====== Records for the exercise ======

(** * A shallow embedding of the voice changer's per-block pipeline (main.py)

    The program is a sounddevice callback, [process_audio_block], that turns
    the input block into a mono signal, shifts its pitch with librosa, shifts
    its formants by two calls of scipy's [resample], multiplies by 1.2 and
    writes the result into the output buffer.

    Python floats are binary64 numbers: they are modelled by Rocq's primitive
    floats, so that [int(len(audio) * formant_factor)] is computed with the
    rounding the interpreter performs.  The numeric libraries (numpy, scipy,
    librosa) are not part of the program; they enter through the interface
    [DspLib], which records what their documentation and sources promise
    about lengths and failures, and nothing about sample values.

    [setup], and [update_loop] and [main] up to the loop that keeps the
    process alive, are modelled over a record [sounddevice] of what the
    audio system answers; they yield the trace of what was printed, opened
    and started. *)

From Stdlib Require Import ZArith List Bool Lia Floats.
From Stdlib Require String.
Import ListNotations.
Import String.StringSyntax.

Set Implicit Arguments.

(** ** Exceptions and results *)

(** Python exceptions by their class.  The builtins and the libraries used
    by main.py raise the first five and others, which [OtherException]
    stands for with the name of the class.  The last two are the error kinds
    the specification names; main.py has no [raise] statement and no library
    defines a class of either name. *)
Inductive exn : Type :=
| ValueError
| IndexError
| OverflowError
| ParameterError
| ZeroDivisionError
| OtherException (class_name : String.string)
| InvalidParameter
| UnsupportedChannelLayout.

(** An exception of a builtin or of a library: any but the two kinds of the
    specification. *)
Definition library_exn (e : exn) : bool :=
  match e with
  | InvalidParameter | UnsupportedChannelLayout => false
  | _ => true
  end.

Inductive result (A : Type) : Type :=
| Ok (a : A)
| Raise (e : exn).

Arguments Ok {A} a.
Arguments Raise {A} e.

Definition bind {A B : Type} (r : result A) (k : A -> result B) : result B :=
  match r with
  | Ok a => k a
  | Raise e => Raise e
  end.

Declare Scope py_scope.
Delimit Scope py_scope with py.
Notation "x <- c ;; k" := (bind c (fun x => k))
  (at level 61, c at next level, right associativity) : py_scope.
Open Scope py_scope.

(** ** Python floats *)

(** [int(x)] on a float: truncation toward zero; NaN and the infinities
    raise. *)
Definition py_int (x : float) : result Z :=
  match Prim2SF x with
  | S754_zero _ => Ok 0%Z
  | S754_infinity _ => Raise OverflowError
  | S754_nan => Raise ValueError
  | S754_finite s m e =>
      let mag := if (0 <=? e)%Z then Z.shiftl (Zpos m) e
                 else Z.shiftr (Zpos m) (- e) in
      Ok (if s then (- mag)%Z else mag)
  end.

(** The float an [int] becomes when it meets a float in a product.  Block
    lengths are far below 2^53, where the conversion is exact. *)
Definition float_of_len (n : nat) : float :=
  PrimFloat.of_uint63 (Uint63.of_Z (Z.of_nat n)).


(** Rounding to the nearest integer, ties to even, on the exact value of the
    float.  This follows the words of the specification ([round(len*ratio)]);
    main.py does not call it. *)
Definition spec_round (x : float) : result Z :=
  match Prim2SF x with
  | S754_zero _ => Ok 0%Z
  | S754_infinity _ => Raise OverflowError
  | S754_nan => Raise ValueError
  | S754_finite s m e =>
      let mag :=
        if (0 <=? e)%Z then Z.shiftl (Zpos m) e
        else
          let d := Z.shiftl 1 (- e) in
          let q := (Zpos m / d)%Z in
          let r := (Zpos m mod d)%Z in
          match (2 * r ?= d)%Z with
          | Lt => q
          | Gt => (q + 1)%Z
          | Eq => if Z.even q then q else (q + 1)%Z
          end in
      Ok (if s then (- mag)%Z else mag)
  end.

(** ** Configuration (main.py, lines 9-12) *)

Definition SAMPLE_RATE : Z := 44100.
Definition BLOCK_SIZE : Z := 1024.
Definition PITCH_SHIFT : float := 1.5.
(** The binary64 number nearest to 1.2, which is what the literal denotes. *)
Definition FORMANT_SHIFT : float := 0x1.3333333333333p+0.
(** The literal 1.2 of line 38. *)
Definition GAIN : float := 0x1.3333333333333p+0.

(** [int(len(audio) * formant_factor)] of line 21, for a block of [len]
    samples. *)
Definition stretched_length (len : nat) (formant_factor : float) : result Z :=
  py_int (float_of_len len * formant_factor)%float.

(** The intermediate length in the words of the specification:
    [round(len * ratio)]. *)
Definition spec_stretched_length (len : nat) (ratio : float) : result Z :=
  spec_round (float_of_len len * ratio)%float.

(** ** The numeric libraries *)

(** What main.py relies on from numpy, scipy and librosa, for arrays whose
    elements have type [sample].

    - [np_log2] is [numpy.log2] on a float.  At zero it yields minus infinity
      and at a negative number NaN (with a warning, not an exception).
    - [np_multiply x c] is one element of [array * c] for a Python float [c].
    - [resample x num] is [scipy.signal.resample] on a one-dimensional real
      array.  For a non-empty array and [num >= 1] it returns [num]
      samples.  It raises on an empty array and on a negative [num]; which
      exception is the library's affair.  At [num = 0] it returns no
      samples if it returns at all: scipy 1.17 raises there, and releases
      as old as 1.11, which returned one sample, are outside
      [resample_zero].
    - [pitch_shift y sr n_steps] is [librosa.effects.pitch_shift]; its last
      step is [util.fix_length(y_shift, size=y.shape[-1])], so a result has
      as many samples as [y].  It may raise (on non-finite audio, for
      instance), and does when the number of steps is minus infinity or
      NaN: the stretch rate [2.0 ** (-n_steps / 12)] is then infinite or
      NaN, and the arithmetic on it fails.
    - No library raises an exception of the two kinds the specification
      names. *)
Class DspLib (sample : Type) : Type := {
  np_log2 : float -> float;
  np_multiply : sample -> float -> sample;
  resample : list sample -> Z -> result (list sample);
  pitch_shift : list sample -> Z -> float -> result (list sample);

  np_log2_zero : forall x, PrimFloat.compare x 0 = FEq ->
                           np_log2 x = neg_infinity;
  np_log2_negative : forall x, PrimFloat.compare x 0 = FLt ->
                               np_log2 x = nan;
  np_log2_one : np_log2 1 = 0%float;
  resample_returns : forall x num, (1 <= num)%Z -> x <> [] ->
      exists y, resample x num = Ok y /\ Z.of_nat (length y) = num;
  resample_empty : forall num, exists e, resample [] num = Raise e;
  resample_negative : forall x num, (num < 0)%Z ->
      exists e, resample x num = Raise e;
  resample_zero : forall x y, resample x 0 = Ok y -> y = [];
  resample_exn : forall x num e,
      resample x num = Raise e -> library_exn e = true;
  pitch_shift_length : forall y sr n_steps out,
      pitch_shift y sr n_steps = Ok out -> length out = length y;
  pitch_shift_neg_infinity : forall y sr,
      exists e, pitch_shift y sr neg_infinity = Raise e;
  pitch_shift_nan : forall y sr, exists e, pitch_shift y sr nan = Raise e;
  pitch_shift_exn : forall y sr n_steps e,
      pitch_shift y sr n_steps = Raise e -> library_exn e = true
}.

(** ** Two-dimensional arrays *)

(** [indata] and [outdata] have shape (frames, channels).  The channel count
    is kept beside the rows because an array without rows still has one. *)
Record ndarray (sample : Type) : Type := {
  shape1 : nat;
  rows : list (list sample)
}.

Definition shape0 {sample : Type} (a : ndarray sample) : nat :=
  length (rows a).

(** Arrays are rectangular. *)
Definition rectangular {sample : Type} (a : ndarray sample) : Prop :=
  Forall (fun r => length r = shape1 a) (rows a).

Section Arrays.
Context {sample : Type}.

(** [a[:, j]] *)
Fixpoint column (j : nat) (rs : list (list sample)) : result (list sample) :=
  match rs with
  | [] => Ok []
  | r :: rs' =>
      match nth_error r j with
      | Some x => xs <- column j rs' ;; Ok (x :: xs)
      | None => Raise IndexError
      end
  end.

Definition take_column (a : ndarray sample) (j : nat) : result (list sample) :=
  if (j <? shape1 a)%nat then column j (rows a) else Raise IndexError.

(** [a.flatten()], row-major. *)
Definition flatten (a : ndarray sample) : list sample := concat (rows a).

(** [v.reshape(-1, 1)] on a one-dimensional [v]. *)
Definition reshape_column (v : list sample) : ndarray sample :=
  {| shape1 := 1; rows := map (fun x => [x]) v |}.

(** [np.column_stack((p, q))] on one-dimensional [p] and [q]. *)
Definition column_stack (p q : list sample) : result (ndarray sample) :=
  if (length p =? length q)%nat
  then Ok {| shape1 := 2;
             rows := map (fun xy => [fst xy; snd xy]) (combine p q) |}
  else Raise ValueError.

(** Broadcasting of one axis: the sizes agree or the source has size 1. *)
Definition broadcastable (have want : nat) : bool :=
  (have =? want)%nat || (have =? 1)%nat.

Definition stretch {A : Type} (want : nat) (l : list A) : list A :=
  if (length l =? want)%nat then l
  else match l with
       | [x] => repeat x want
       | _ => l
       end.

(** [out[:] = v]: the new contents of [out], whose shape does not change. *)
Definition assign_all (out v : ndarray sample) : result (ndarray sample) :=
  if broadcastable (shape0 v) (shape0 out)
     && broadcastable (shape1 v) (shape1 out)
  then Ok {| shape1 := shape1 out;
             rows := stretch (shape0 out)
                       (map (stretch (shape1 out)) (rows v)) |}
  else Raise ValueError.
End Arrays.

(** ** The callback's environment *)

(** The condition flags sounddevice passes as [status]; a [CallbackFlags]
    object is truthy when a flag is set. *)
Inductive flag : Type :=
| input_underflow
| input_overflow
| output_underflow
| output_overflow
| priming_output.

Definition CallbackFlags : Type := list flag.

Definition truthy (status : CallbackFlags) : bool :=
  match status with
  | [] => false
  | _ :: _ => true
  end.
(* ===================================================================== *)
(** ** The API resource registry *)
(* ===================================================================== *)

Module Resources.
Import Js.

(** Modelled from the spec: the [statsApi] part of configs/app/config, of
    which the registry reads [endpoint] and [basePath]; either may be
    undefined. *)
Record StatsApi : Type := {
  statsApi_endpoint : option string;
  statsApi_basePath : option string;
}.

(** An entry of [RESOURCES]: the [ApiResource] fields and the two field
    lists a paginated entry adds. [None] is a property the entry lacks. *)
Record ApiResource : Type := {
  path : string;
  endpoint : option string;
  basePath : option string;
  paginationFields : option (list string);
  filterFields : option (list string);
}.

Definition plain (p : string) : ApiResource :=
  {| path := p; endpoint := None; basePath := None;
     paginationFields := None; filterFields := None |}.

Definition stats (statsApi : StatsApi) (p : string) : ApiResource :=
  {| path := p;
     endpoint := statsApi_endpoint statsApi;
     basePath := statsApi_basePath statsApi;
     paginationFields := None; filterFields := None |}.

======

**What the task requires:** Search the listing for "ndarray" and show every line where it occurs.

**Solution below:**
Record ndarray (sample : Type) : Type := {
Definition shape0 {sample : Type} (a : ndarray sample) : nat :=
Definition rectangular {sample : Type} (a : ndarray sample) : Prop :=
Definition take_column (a : ndarray sample) (j : nat) : result (list sample) :=
Definition flatten (a : ndarray sample) : list sample := concat (rows a).
Definition reshape_column (v : list sample) : ndarray sample :=
Definition column_stack (p q : list sample) : result (ndarray sample) :=
Definition assign_all (out v : ndarray sample) : result (ndarray sample) :=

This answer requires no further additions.